# Onkyo 606 Bi-amping necessary??



## bozobytes (Nov 23, 2008)

Still searching for a AVR. I was looking at the Onkyo 606, 706 ,or the 806 AVR's, and noticed this on the 606 * below. 

On the rear of the AVR they have the right/left FRONTS, and right/left SURROUND inputs, a center, a sub and right/left Surround back speakers for BI-Amp for front speakers is this necessary? How would one go about hooking this up? I only have a 10x12x8h room,so I won't be using any other zones. The underlined is confusing...it says surround back for bi-amp front speakers? :coocoo:


* From Onkyo Spec page-


> Bi-Amping Capability for High-Impact Movies and Music
> 
> The TX-SR606’s surround back speaker channels enhance the ambience and sound effects of movies. They can also be used with the front left and right channels to provide two separate amplification channels for compatible bi-amping speakers (i.e. those with two sets of input terminals). In effect, two separate channels drive the woofer and tweeter of each front speaker. This improves sound quality by maximizing power to the low-/mid- and high-range frequencies, respectively. It also gives you a more powerful, dynamic soundfield for two-channel music and movie sound effects.

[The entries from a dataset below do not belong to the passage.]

(** [classify] *)
Definition classify (err : error) : error :=
  if Is (message errStopRetry) err then E CatInternal TypeConsensus (Permanent (Some err))
  else E CatUnavailable TypeConsensus (Some err).

Section dispatcher.
Context {W : Type} `{Clock W} `{NodeHost W} `{Network W}.
Context (NewClient : string → list DialOption → option error) (hosts : Z → Host) (d : Dispatcher).

(** [route]: on this node, or the address of the leader's node. *)
Definition route (w : W) (shardID : Z) : result (option string) error :=
  let h := dp_local d in
  if IsLeader h w shardID then Ok None
  else
    let '(leaderID, ok) := LeaderID h w shardID in
    if negb ok then Err errNoLeader
    else if leaderID =? h_replicaID h then Ok None
    else match Addr (NewMetaResolver (MetaMember h w) (dp_seed d)) leaderID with
         | None => Err (Text ("forward: no address yet for leader replica " +:+ pretty leaderID))
         | Some a => Ok (Some a)
         end.

(** One attempt of [Propose], [AddReplica] and [RemoveReplica]: [local] on this
    node, [remote] as the leader's handler. *)
Definition attempt {A} (shardID : Z) (local : W → W * result A error) (remote : Host → W → W * result A error)
    (_ : Attempts) (x : node W) : node W * result A error :=
  match route (nd_world x) shardID with
  | Err e => (x, Err e)
  | Ok None => let '(w1, r) := local (nd_world x) in (mkNode (nd_pool x) w1, r)
  | Ok (Some addr) =>
      let '(p1, c) := client NewClient (nd_pool x) addr in
      match c with
      | Err e =>
          (mkNode p1 (nd_world x),
           Err (Wrapping (message errStopRetry +:+ ": dial " +:+ addr +:+ ": " +:+ message e) [errStopRetry]))
      | Ok _ =>
          let '(w1, r) := call hosts (nd_world x) addr remote in
          match r with
          | Err e => (mkNode (evictIfUnavailable p1 addr e) w1, Err e)
          | Ok a => (mkNode p1 w1, Ok a)
          end
      end
  end.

For my small room, I was thinking that I don't need a monster $1300.99 marantz 7002, or even an Onkyo 805 for $1,062.99, but something lower in price.


----------



## thewire (Jun 28, 2007)

bozobytes said:


> Still searching for a AVR. I was looking at the Onkyo 606, 706 ,or the 806 AVR's, and noticed this on the 606 * below.
> 
> On the rear of the AVR they have the right/left FRONTS, and right/left SURROUND inputs, a center, a sub and right/left Surround back speakers for BI-Amp for front speakers is this necessary? How would one go about hooking this up? I only have a 10x12x8h room,so I won't be using any other zones. The underlined is confusing...it says surround back for bi-amp front speakers? :coocoo:
> 
> ...


Bi-amp features are what the manufactor like to put into add some more options to the consumer. It cost very little in terms of production cost and what it comes down to is if the owner prefers to use it or not. 

Those receivers would meet the needs to achieve dolby specs, and one of them exceeds it. Overkill? Probobly so by those minimum standards. 
There is no separate analogue SW gain in the 7002. Support is difficult to get for Marantz. I have seen some reports by users of the 805 they mostly seem to have trouble switching audio formats.

I hear the Denon's are pretty good but I have not followed those a whole lot.


----------



## bluejay (Sep 10, 2007)

> For my small room, I was thinking that I don't need a monster $1300.99 marantz 7002, or even an Onkyo 805 for $1,062.99, but something lower in price.


That is exactly what influenced me to buy a mid price unit, and believe me, it was that or nothing, ($499.00). Depending on your listening levels and speaker efficiency, you may find the receiver getting warm. I am sure they are made to take it without issues and you can read up on it in other threads. 

I am currently driving the surround speakers with our surplus stereo amp, effectively splitting out some of the power requirements and heat. I am not saying I have to do this, it is more like insurance, it helps if you can do it.


----------



## tonyvdb (Sep 5, 2007)

Bi-amping speakers is more a gimmick unless your speakers are upper end. As far as what receiver you would get the most bang for buck out of the Onkyo TX SR805 is by far the best. Your price of $1,062.99 for the 805 seems high? have you looked here. Do not go with the 806 as it has issues.


----------



## salvasol (Oct 31, 2006)

bozobytes said:


> Still searching for a AVR. I was looking at the Onkyo 606, 706 ,or the 806 AVR's, and noticed this on the 606 * below.
> 
> On the rear of the AVR they have the right/left FRONTS, and right/left SURROUND inputs, a center, a sub and right/left Surround back speakers for BI-Amp for front speakers is this necessary? How would one go about hooking this up? I only have a 10x12x8h room,so I won't be using any other zones. The underlined is confusing...it says surround back for bi-amp front speakers? :coocoo:


Don't worry that's an extra feature in case that you have speakers that can be bi-amped (most of the time you'll use just the front speakers terminals...


----------



## tonyvdb (Sep 5, 2007)

bozobytes said:


> The underlined is confusing...it says surround back for bi-amp front speakers? :coocoo:


The rear channel amps are used for bi-amping your front speakers meaning that you will only have the ability to run a 5.1 speaker setup if you bi-amp your front speakers.


----------